Investigating, when needed, allows you to uncover the root cause of your child’s reluctance, empowering you to find a more tailored solution.
4) CONSIDER YOUR VALUES AND THE LESSONS YOU WANT TO TEACH
Once you have a clearer picture, reflect on the values and lessons you want to instill in your child.
Maybe, as in the leadership camp experience, it’s that your child doesn’t have to stay in activity that’s supposed to be fun or an honor when it’s really not a fit, and therefore won’t be fun or beneficial.
The application of this lesson has ripple effects far beyond this moment.
For example:
> You don’t have to stay in a job you hate and work for a terrible boss.
> You don’t have to do the (insert activity, club, etc. here) everybody else does, if you don't enjoy it.
> You don’t have to stay in a relationship that isn’t right for you, even if everyone is telling you what a great person your partner is.
On the other hand, if the only reason your child wants to quit an activity is because of a minor discomfort - like they’re having trouble waking up early - you might use this opportunity to teach problem-solving and perseverance. Together, you could brainstorm solutions to make waking up easier.
Your other lesson might be that there are important skills, values or experiences they can attain by staying in the activity.
The clearer you are about the values and lessons you want to convey, the more confident you’ll feel in your decision, and the easier it will be to explain it to your child.
5) DISCUSS YOUR DECISION WITH YOUR CHILD
When you explain the decision you’ve made, include the “why” behind it. Even if your child doesn’t agree, they’re more likely to respect your reasoning if it’s well thought out.
You may also want to get your child’s input about the solution.
For example, the mom whose son wanted to quit the leadership camp allowed her son to stop, because he was going to keep struggling and having a negative experience.
The mom talked to her son about why she was letting him stop and how she was glad her son had spoken up. She acknowledged his feelings and the program’s challenges. This mom also talked about the value of perseverance and commitment, and how regular exercise was important.
Then she asked her son what other physical activity he would like to participate in and the child chose swimming. The mom enrolled her son in swimming lessons which the child loved and stuck with.

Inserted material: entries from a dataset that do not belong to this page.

(* ===== verification/DuskSys.v ===== *)
(** * The system call library of user programs

    Model of [userspace/dusk-sys/src/lib.rs]: every wrapper puts its arguments into registers,
    executes [syscall] and decodes [rax].  The wrapper runs in user mode on the state the kernel
    shares with it, so results that come back through a pointer are read from the caller's own
    memory.  The theorems connect the wrappers with the handlers of the kernel. *)

From S2P Require Import Prelude Memory Bytes Machine Frame Paging PageTree PageMap PageUnmap AddressSpace VirtMem Stack.
From S2P Require Import Ring Tcb Kernel Scheduler User Syscall.

(** ** Data *)

(** The library has its own [Status] and [SyscallNumber], with these discriminants. *)
Inductive UStatus := UInvalidArgument | UBadAddress | UBadFileDescriptor | UNoSuchTask | UOutOfMemory | UBadHandle.

Definition Status_from (value : usize) : UStatus :=
  match value with
  | 1 => UInvalidArgument
  | 2 => UBadAddress
  | 3 => UBadFileDescriptor
  | 4 => UNoSuchTask
  | 5 => UOutOfMemory
  | 6 => UBadHandle
  | _ => UInvalidArgument
  end.

Record AddressSpaceHandle := mkAddressSpaceHandle { as_handle_0 : usize }.
Record FrameHandle := mkFrameHandle { frame_handle_0 : usize }.
Record MappingHandle := mkMappingHandle { mapping_handle_0 : usize }.
Record ThreadHandle := mkThreadHandle { thread_handle_0 : usize }.

Definition SELF_AS : AddressSpaceHandle := mkAddressSpaceHandle 0.
Definition SELF_THREAD : ThreadHandle := mkThreadHandle 1.

Inductive USyscallNumber :=
| UYield | UExit | UWrite | USend | URecv | UFrameAlloc | UFrameDealloc | UAsCreate | UMap | UUnmap | UTaskCreate.

(** [number as usize] *)
Definition number_as (n : USyscallNumber) : usize :=
  match n with
  | UYield => 1 | UExit => 2 | UWrite => 3 | USend => 4 | URecv => 5 | UFrameAlloc => 6
  | UFrameDealloc => 7 | UAsCreate => 8 | UMap => 9 | UUnmap => 10 | UTaskCreate => 11
  end.

(** A slice or string of the program: where it lies and how long it is. *)
Record USlice := mkUSlice { as_ptr : VirtualAddr; as_len : usize }.

(** ** The instruction *)

(** The registers at an [asm!] block: its [in] operands, and what was there otherwise. *)
Fixpoint operands (ins : list (reg * Z)) (before : reg → Z) : reg → Z :=
  match ins with
  | [] => before
  | (r, v) :: ins => λ x, if decide (x = r) then v else operands ins before x
  end.

(** What the program does with a value, when and if it gets it. *)
Definition after {A B} (r : sysret A) (f : A → M KState B) : M KState (sysret B) :=
  match r with
  | Returned a => let! b := f a in ret (Returned b)
  | Suspended rest => ret (Suspended (let! a := rest in f a))
  | Gone => ret Gone
  end.

Section wrappers.
Context (paging : PagingConfig) (user_thread_entry : Z).

(** The registers the wrapper does not set hold anything. *)
Context (before : reg → Z).

Definition syscall (ins : list (reg * Z)) : M KState (sysret Z) :=
  let r := operands ins before in
  handle_syscall paging user_thread_entry (r RAX) (r RDI) (r RSI) (r RDX) (r R10) (r R8).

(** ** Memory of the program *)

(** The program reaches only pages that are mapped for user mode. *)
Definition user_reaches (need_writable : bool) (k : KState) (va : VirtualAddr) : bool :=
  match PageTable_mapping (active_table paging k) (ms_mem (k_mem k)) va with
  | Some p => user_accessible (permissions p) && (negb need_writable || writable (permissions p))
  | None => false
  end.

(** A local variable of type [usize], at the address the compiler gave it. *)
Definition user_store (local : VirtualAddr) (v : usize) : M KState unit :=
  let! k := get in
  do! massert (forallb (λ i, user_reaches true k (local + i)) (range 0 8)) "page fault" ;;;
  on_memory (vstore64 (active_table paging k) local v).

Definition user_load (local : VirtualAddr) : M KState usize :=
  let! k := get in
  do! massert (forallb (λ i, user_reaches false k (local + i)) (range 0 8)) "page fault" ;;;
  on_memory (vload64 (active_table paging k) local).

(** ** The wrappers *)

(** [if status != 0 { Err(status.into()) } else { Ok(ok) }] *)
Definition checked {A} (status : usize) (ok : M KState A) : M KState (result A UStatus) :=
  if negb (status =? 0) then ret (Err (Status_from status))
  else let! a := ok in ret (Ok a).

Definition u_yield : M KState (sysret unit) :=
  let! r := syscall [(RAX, 1)] in
  after r (λ _, ret tt).

Definition debug_write (buf : USlice) : M KState (sysret (result unit UStatus)) :=
  let! r := syscall [(RDI, 1); (RSI, as_ptr buf); (RDX, as_len buf); (R10, 0); (RAX, number_as UWrite)] in
  after r (λ status, checked status (ret tt)).

(** [DebugWriter::write_str]: any error becomes [core::fmt::Error]. *)
Definition DebugWriter_write_str (value : USlice) : M KState (sysret (result unit unit)) :=
  let! r := debug_write value in
  after r (λ r, ret (map_err (λ _, tt) r)).

Definition u_exit (exit_code : usize) : M KState (sysret unit) :=
  let! r := syscall [(RDI, exit_code); (RAX, number_as UExit)] in
  after r (λ _, ret tt).

Definition u_send (dest_task_id : usize) (msg : USlice) : M KState (sysret (result unit UStatus)) :=
  let! r := syscall [(RDI, dest_task_id); (RSI, as_ptr msg); (RDX, as_len msg); (RAX, number_as USend)] in
  after r (λ status, checked status (ret tt)).

(** [actual_len] and [sender] are the addresses of the local variables. *)
Definition u_recv (buf : USlice) (actual_len sender : VirtualAddr) :
    M KState (sysret (result (usize * usize) UStatus)) :=
  do! user_store actual_len 0 ;;;
  do! user_store sender 0 ;;;
  let! r := syscall [(RDI, as_ptr buf); (RSI, as_len buf); (RDX, actual_len); (R10, sender);
                     (RAX, number_as URecv)] in
  after r (λ status, checked status
    (let! n := user_load actual_len in let! from := user_load sender in ret (n, from))).

Definition u_frame_alloc (handle : VirtualAddr) : M KState (sysret (result FrameHandle UStatus)) :=
  do! user_store handle 0 ;;;
  let! r := syscall [(RDI, handle); (RAX, number_as UFrameAlloc)] in
  after r (λ status, checked status (let! h := user_load handle in ret (mkFrameHandle h))).

Definition u_frame_dealloc (frame_handle : FrameHandle) : M KState (sysret (result unit UStatus)) :=
  let! r := syscall [(RDI, frame_handle_0 frame_handle); (RAX, number_as UFrameDealloc)] in
  after r (λ status, checked status (ret tt)).

Definition u_as_create (handle : VirtualAddr) : M KState (sysret (result AddressSpaceHandle UStatus)) :=
  do! user_store handle 0 ;;;
  let! r := syscall [(RDI, handle); (RAX, number_as UAsCreate)] in
  after r (λ status, checked status (let! h := user_load handle in ret (mkAddressSpaceHandle h))).

Definition u_map (as_handle : AddressSpaceHandle) (frame_handle : FrameHandle)
    (virtual_addr permissions : usize) (handle : VirtualAddr) :
    M KState (sysret (result MappingHandle UStatus)) :=
  do! user_store handle 0 ;;;
  let! r := syscall [(RDI, as_handle_0 as_handle); (RSI, frame_handle_0 frame_handle);
                     (RDX, virtual_addr); (R10, permissions); (R8, handle); (RAX, number_as UMap)] in
  after r (λ status, checked status (let! h := user_load handle in ret (mkMappingHandle h))).

Definition u_unmap (mapping_handle : MappingHandle) : M KState (sysret (result unit UStatus)) :=
  let! r := syscall [(RDI, mapping_handle_0 mapping_handle); (RAX, number_as UUnmap)] in
  after r (λ status, checked status (ret tt)).

Definition u_task_create (as_handle : AddressSpaceHandle) (entry user_stack : usize)
    (handle : VirtualAddr) : M KState (sysret (result ThreadHandle UStatus)) :=
  do! user_store handle 0 ;;;
  let! r := syscall [(RDI, as_handle_0 as_handle); (RSI, entry); (RDX, user_stack); (R10, handle);
                     (RAX, number_as UTaskCreate)] in
  after r (λ status, checked status (let! h := user_load handle in ret (mkThreadHandle h))).

End wrappers.

(** ** Equality of runs *)

(** What is left of a suspended call is a function, so it is compared by what it does. *)
Definition sysret_equiv {A} (r r' : sysret A) : Prop :=
  match r, r' with
  | Returned a, Returned a' => a = a'
  | Suspended c, Suspended c' => ∀ k, c k = c' k
  | Gone, Gone => True
  | _, _ => False
  end.

Definition run_equiv {A} (o o' : outcome (sysret A * KState)) : Prop :=
  match o, o' with
  | Done (r, k), Done (r', k') => sysret_equiv r r' ∧ k = k'
  | Panic w, Panic w' => w = w'
  | Halt, Halt => True
  | _, _ => False
  end.

Definition calls_as {A} (c c' : M KState (sysret A)) : Prop := ∀ k, run_equiv (c k) (c' k).

#[export] Instance sysret_equiv_refl {A} : Reflexive (@sysret_equiv A).
Proof. by intros []. Qed.

#[export] Instance run_equiv_refl {A} : Reflexive (@run_equiv A).
Proof. by intros [[r k]|w|]; simpl. Qed.

#[export] Instance calls_as_refl {A} : Reflexive (@calls_as A).
Proof. by intros c k. Qed.

Lemma calls_as_bind {A B} (c : M KState A) (f g : A → M KState (sysret B)) :
  (∀ a, calls_as (f a) (g a)) → calls_as (bind c f) (bind c g).
Proof. intros H k. unfold bind. destruct (c k) as [[a k']|w|]; [apply H|done|done]. Qed.

(** Handling the value of a handler instead of its code. *)
Lemma after_map {A B C} (r : sysret A) (code : A → B) (f : B → M KState C) (g : A → M KState C) :
  (∀ a k, f (code a) k = g a k) →
  calls_as
    (after match r with
           | Returned a => Returned (code a)
           | Suspended rest => Suspended (let! a := rest in ret (code a))
           | Gone => Gone
           end f)
    (after r g).
Proof.
  intros H k. destruct r as [a|rest|]; simpl; [|split; [|done]|done].
  - unfold bind. rewrite H. by destruct (g a k) as [[c k']|w|].
  - intros k'. unfold bind. destruct (rest k') as [[a k'']|w|]; [apply H|done|done].
Qed.

(** ** What the library expects of the kernel *)

Definition user_status (s : Status) : UStatus :=
  match s with
  | InvalidArgument => UInvalidArgument | BadAddress => UBadAddress
  | BadFileDescriptor => UBadFileDescriptor | NoSuchTask => UNoSuchTask
  | StatusOutOfMemory => UOutOfMemory | BadHandle => UBadHandle
  end.

(** The result of a handler as the library passes it on: [ok] where it succeeds. *)
Definition passes_on {A} (ok : M KState A) (r : result unit Status) : M KState (result A UStatus) :=
  match r with
  | Ok _ => let! a := ok in ret (Ok a)
  | Err e => ret (Err (user_status e))
  end.

Definition answers {A} (handler : M KState sys_result) (ok : M KState A) :
    M KState (sysret (result A UStatus)) :=
  let! r := handler in after r (passes_on ok).

Lemma checked_result {A} (r : result unit Status) (ok : M KState A) k :
  checked (result_code r) ok k = passes_on ok r k.
Proof. by destruct r as [|[]]. Qed.

Section abi.
Context (paging : PagingConfig) (ute : Z) (before : reg → Z).

Lemma syscall_after {A} ins n (handler : M KState sys_result) (f : Z → M KState A)
    (g : result unit Status → M KState A) :
  let r := operands ins before in
  SyscallNumber_try_from (r RAX) = Some n →
  dispatch paging ute n (r RDI) (r RSI) (r RDX) (r R10) (r R8) = handler →
  (∀ x k, f (result_code x) k = g x k) →
  calls_as (let! x := syscall paging ute before ins in after x f) (let! x := handler in after x g).
Proof.
  intros r En Eh Hfg k. unfold syscall, handle_syscall. fold r. rewrite En, Eh. rewrite bind_assoc.
  revert k. apply calls_as_bind. intros x k. unfold bind at 1, ret at 1. by apply after_map.
Qed.

Lemma syscall_answers {A} ins n (handler : M KState sys_result) (ok : M KState A) :
  let r := operands ins before in
  SyscallNumber_try_from (r RAX) = Some n →
  dispatch paging ute n (r RDI) (r RSI) (r RDX) (r R10) (r R8) = handler →
  calls_as (let! x := syscall paging ute before ins in after x (λ status, checked status ok))
    (answers handler ok).
Proof. intros r En Eh. eapply syscall_after; [done|done|]. intros. apply checked_result. Qed.

End abi.

Lemma unknown_number n : 11 < n → SyscallNumber_try_from n = None.
Proof.
  intros H. unfold SyscallNumber_try_from. destruct n as [|q|q]; [done| |done].
  do 4 (destruct q as [q|q|]; try done; try lia).
Qed.

(** ** The wrappers and the handlers *)

Section contract.
Context (paging : PagingConfig) (ute : Z) (before : reg → Z).
Abbreviation load := (user_load paging).
Abbreviation store := (user_store paging).

(** C33: The library and the kernel agree on numbers, registers and error codes: whatever the other
    registers hold, each wrapper runs the handler of its name on its own arguments, and gives
    back the handler's error, or its success with what the handler left at the out pointers;
    a call with a number that names no call, 0 or any from 12 on, ends the task. *)
Theorem abi_correct :
  calls_as (u_yield paging ute before) (let! r := sys_yield in after r (λ _, ret tt)) ∧
  (∀ code, calls_as (u_exit paging ute before code) (do! exit_current (Exited code) ;;; ret Gone)) ∧
  (∀ buf, calls_as (debug_write paging ute before buf)
     (answers (returns (sys_write paging 1 (as_ptr buf) (as_len buf) 0)) (ret tt))) ∧
  (∀ dest msg, calls_as (u_send paging ute before dest msg)
     (answers (returns (sys_send paging dest (as_ptr msg) (as_len msg))) (ret tt))) ∧
  (∀ buf len from, calls_as (u_recv paging ute before buf len from)
     (do! store len 0 ;;; do! store from 0 ;;;
      answers (sys_recv paging (as_ptr buf) (as_len buf) len from)
        (let! n := load len in let! id := load from in ret (n, id)))) ∧
  (∀ h, calls_as (u_frame_alloc paging ute before h)
     (do! store h 0 ;;; answers (returns (sys_frame_alloc paging h)) (let! i := load h in ret (mkFrameHandle i)))) ∧
  (∀ f, calls_as (u_frame_dealloc paging ute before f)
     (answers (returns (sys_frame_dealloc (frame_handle_0 f))) (ret tt))) ∧
  (∀ h, calls_as (u_as_create paging ute before h)
     (do! store h 0 ;;; answers (returns (sys_as_create paging h)) (let! i := load h in ret (mkAddressSpaceHandle i)))) ∧
  (∀ s f va perms h, calls_as (u_map paging ute before s f va perms h)
     (do! store h 0 ;;; answers (returns (sys_map paging (as_handle_0 s) (frame_handle_0 f) va perms h))
        (let! i := load h in ret (mkMappingHandle i)))) ∧
  (∀ m, calls_as (u_unmap paging ute before m)
     (answers (returns (sys_unmap (mapping_handle_0 m))) (ret tt))) ∧
  (∀ s entry stack h, calls_as (u_task_create paging ute before s entry stack h)
     (do! store h 0 ;;; answers (returns (sys_task_create paging ute (as_handle_0 s) entry stack h))
        (let! i := load h in ret (mkThreadHandle i)))) ∧
  calls_as (syscall paging ute before [(RAX, 0)]) (do! exit_current (Faulted BadSystemCall) ;;; ret Gone) ∧
  (∀ n : N, calls_as (syscall paging ute before [(RAX, 12 + Z.of_N n)])
     (do! exit_current (Faulted BadSystemCall) ;;; ret Gone)).
Proof.
  split_and!; intros;
    repeat (apply calls_as_bind; intros _);
    try (eapply syscall_answers; reflexivity).
  - eapply syscall_after; reflexivity.
  - intros k. unfold u_exit, syscall, handle_syscall. simpl. unfold Syscall.sys_exit, bind, ret.
    by destruct (exit_current (Exited code) k) as [[[] k']|w|].
  - intros k. unfold syscall, handle_syscall. simpl. unfold bind, ret.
    by destruct (exit_current (Faulted BadSystemCall) k) as [[[] k']|w|].
  - intros k. unfold syscall, handle_syscall. simpl. rewrite unknown_number by lia. unfold bind, ret.
    by destruct (exit_current (Faulted BadSystemCall) k) as [[[] k']|w|].
Qed.
End contract.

By involving your child in the process, you empower them to take ownership of their choices and learn valuable life skills.
For more ideas about how to teach kids commitment and follow through, click HERE for Part 2 of this article where I answer this question.
Our response to “I want to quit” can be so much deeper and helpful than the binary choice that first comes to mind.
When we widen our perspective, uncover root causes, consider our values, and stay open to new possibilities, both we and our children grow.
And by shifting our focus from frustration to understanding, we can see our children’s challenges—and our own parenting—in a more positive light.